Jilam se déshabilla sans cérémonie et entra dans les eaux opaques et vaporeuses. Leur souffle moite l’enveloppa dans une douce étreinte aux accents amoureux. Il soupira, un long et lent soupir, un soupir par lequel s’évacua le plomb de ses muscles. Son corps se fondit dans les bras du bassin. Les cascades lui susurraient des mots aux notes de sommeil, et ces mots, changés en murmures langoureux, envahirent son esprit qui à son tour se vida tel un tonneau trop plein. Le cœur de Jilam ralentit jusqu’à s’endormir, ses battements suspendus au flot d’air vaporeux. L’image de l’anguille de brume sinua au travers du vide cotonneux dans lequel flottait l’écho de son être.

La caresse froide du vent lui fit ouvrir les paupières. Quelqu’un d’autre se trouvait avec lui dans le bassin. Sa tête en halo ressemblait à une bouée sur la surface opaque. Il ne dit rien, elle non plus. Tous deux demeurèrent immobiles dans l’eau à se fixer sans un mot ni un soupir. Le jeune homme se rappela la raison de leur dispute. Des arguments, miettes désordonnées, crissaient à ses tympans bourdonnants.

Nellis autant que Jilam adoraient se baigner dans cette atmosphère brouillonne au réel abstrait, l’un et l’autre enveloppés d’une douce chaleur à respirer l’air frais, leurs pensées vagabondant au gré des migrations de nuages et d’oiseaux nomades ou bien occupées à détailler le tracé abstrait des tapisseries de lichen.
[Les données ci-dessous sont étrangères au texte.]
Lemma toggle_even (k : nat) :
  (if (if Nat.even k then 1 else 0) =? 0 then 1 else 0)
  = (if Nat.even (S k) then 1 else 0).
Proof.
  rewrite Nat.even_succ, <- Nat.negb_even.
  destruct (Nat.even k); reflexivity.
Qed.

Section TransmitterSegments.

Variable MY_PORT : Z.
Variable MY_NETWORK_ADDR : Z.
Variable resolve_network_addr : Z -> Z.
Variable message : list Z.
Variable message_len dest_port : Z.
Hypothesis message_len_uint16 : 0 <= message_len < 65536.
Hypothesis message_length : message_len <= Z.of_nat (length message).

Abbreviation data_loop :=
  (transport_tx_data_loop MY_PORT MY_NETWORK_ADDR resolve_network_addr).
Abbreviation data_segment :=
  (spec_data_segment MY_PORT message message_len dest_port).

Lemma transport_tx_end_of_message_wire (k : nat) (segment : list Z)
    (trace : list effect) (inbox : list network_rx_event) :
  length segment = 28%nat ->
  let r := transport_tx_end_of_message MY_PORT MY_NETWORK_ADDR
             resolve_network_addr dest_port (if Nat.even k then 1 else 0)
             segment trace inbox in
  tx_result r = Returned TRANSPORT_TX_SUCCESS ->
  exists wire,
    wire_segments (tx_trace r) = wire_segments trace ++ wire /\
    sent_in_order [spec_eom MY_PORT dest_port k] wire.
Proof.
  intros Hseg. unfold transport_tx_end_of_message. cbv zeta.
  rewrite header_stores_5 by lia.
  unfold transport_keep_trying_to_tx.
  match goal with
  | |- context [transport_keep_trying_to_tx_loop _ _ 0 ?s ?l ?d ?c ?t ?i] =>
      destruct (tx_loop_wire MY_NETWORK_ADDR resolve_network_addr s l d c i 0 t
                  ltac:(lia)) as (n & Hn & Hw & Hs);
      destruct (tx_result (transport_keep_trying_to_tx_loop _ _ 0 s l d c t i))
        as [[| |]|] eqn:Hr
  end; cbn [tx_result tx_trace]; try discriminate.
  intros _. eexists. split; [exact Hw|].
  rewrite <- (app_nil_r (replicate n _)).
  apply (sent_in_order_cons _ n [] []); [|constructor].
  specialize (Hs eq_refl). lia.
Qed.

Lemma transport_tx_data_loop_wire :
  forall (fuel k : nat) (bytes_remaining : Z) (segment : list Z)
         (trace : list effect) (inbox : list network_rx_event),
    bytes_remaining = Z.max 0 (message_len - 21 * Z.of_nat k) ->
    (k <= spec_data_count message_len)%nat ->
    (Z.to_nat bytes_remaining < fuel)%nat ->
    length segment = 28%nat ->
    let r := data_loop fuel message message_len dest_port bytes_remaining
               (if Nat.even k then 1 else 0) segment trace inbox in
    tx_result r = Returned TRANSPORT_TX_SUCCESS ->
    exists wire,
      wire_segments (tx_trace r) = wire_segments trace ++ wire /\
      sent_in_order
        (map data_segment (seq k (spec_data_count message_len - k))
           ++ [spec_eom MY_PORT dest_port (spec_data_count message_len)])
        wire.
Proof.
  induction fuel as [|fuel IH];
    intros k bytes_remaining segment trace inbox Hbr Hk Hfuel Hseg; [lia|].
  cbn [transport_tx_data_loop].
  destruct (Z.gtb_spec bytes_remaining 0) as [Hpos|Hzero].
  - assert (Hlt : (k < spec_data_count message_len)%nat)
      by (apply spec_data_count_lt; lia).
    pose proof (transport_tx_build_data_spec MY_PORT message message_len
                  dest_port k bytes_remaining segment message_len_uint16
                  message_length ltac:(lia) Hpos Hseg) as Hb.
    cbv zeta in Hb.
    destruct (transport_tx_build_data MY_PORT message message_len dest_port
                bytes_remaining (if Nat.even k then 1 else 0) segment)
      as [[pl sl] seg'].
    cbn [fst snd] in Hb. destruct Hb as (Hpl & Hsl & Hlen' & Htake).
    unfold transport_keep_trying_to_tx.
    destruct (tx_loop_wire MY_NETWORK_ADDR resolve_network_addr seg' sl
                dest_port (if Nat.even k then 1 else 0) inbox 0 trace
                ltac:(lia)) as (n & Hn & Hw & Hs).
    destruct (tx_result (transport_keep_trying_to_tx_loop MY_NETWORK_ADDR
                           resolve_network_addr 0 seg' sl dest_port
                           (if Nat.even k then 1 else 0) trace inbox))
      as [[| |]|] eqn:Hr; cbn [tx_result tx_trace]; try discriminate.
    rewrite toggle_even. intros Hres.
    destruct (IH (S k) (uint16_of_int (bytes_remaining - pl)) seg'
                (tx_trace (transport_keep_trying_to_tx_loop MY_NETWORK_ADDR
                             resolve_network_addr 0 seg' sl dest_port
                             (if Nat.even k then 1 else 0) trace inbox)
                   ++ [Delay_ms TRANSPORT_TX_SEGMENT_SPACING_MS])
                (tx_inbox (transport_keep_trying_to_tx_loop MY_NETWORK_ADDR
                             resolve_network_addr 0 seg' sl dest_port
                             (if Nat.even k then 1 else 0) trace inbox)))
      as (wire & Hwire & Hsent).
    + unfold uint16_of_int. rewrite Z.mod_small by lia. lia.
    + lia.
    + unfold uint16_of_int. rewrite Z.mod_small by lia. lia.
    + exact Hlen'.
    + exact Hres.
    + exists (replicate n (data_segment k) ++ wire). split.
      * rewrite Hwire, wire_segments_app, Hw, Htake.
        cbn [wire_segments map wire_segment concat app].
        rewrite app_nil_r, <- app_assoc. reflexivity.
      * replace (spec_data_count message_len - k)%nat
          with (S (spec_data_count message_len - S k)) by lia.
        cbn [seq map app].
        apply sent_in_order_cons; [|exact Hsent].
        specialize (Hs eq_refl). lia.
  - assert (Hge : ~ (k < spec_data_count message_len)%nat)
      by (rewrite spec_data_count_lt; lia).
    assert (k = spec_data_count message_len) by lia. subst k.
    rewrite Nat.sub_diag. cbn [seq map app].
    apply transport_tx_end_of_message_wire. exact Hseg.
Qed.

End TransmitterSegments.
Une couronne d’écume ceignait la chevelure mouillée, gris poivré, de Nellis. Le souvenir de sa colère la rendait si belle. Comment est-il permis de naître sous un tel éclat ? Jilam ne pouvait se persuader que cette vision enchantée était sienne, comme un rêve que seul le rêveur possède, le secret qu’aucun ne partage sinon lui. Il dut s’abstenir d’aller vers elle, le désir fou de l’embrasser, de lui faire l’amour, là, dans les eaux chaudes, bouillonnantes sous la friction de son cœur éveillé par la fièvre qui l’embrasait. Il souhaitait qu’ils ne fassent qu’un sous les couvertures de brume et d’écume.

Le même désir flamboyait dans les pupilles d’or aux éclairs noirs. Les oreilles rougies de la pointe aux lobes, la sorcière luttait contre le diable vicieux qui manipulait la balance de ses émotions, la volonté écrasante d’arracher son amant aux eaux du bassin et de l’étreindre de toute sa force incontrôlée sur les rochers. La senteur du lichen l’enivrait, le parfum des vapeurs chargées de sels minéraux, le léger relent de soufre, la moiteur de la moisissure et la fragrance des boutons de fougères.

Qui craqua le premier ? Qui, aussitôt, réagit ? Qu’importe. Râles étranglés par le vrombissement des cascades, leurs esprits s’arrachèrent à leurs corps dévorés par l’extase et se mirent à dériver au gré des courants chauds ascendants, bercés violemment par les tourbillons, l’haleine ardente et les bouffées haletantes. Oui, ils s’envolèrent, deux oiseaux, deux plumes perchées sur les colonnes d’orage, deux étoiles amoureuses du soleil. Et puis le néant. Le vide reposant, nettoyé de toutes pensées, corruptrices ou bienfaitrices, la conscience et l’identité consumées par la lave, elle-même évaporée, plus d’air pour respirer, plus de poumons pour s’en rendre compte, plus de cœur pour battre le sang, non plus d’artères à nourrir, l’infini, l’éternel, le commencent et la fin, chacun condensé en un, la vie, synthèse pure de l’ignorance merveilleuse.

Je voudrais tant que tu m’aimes pour l’éternité.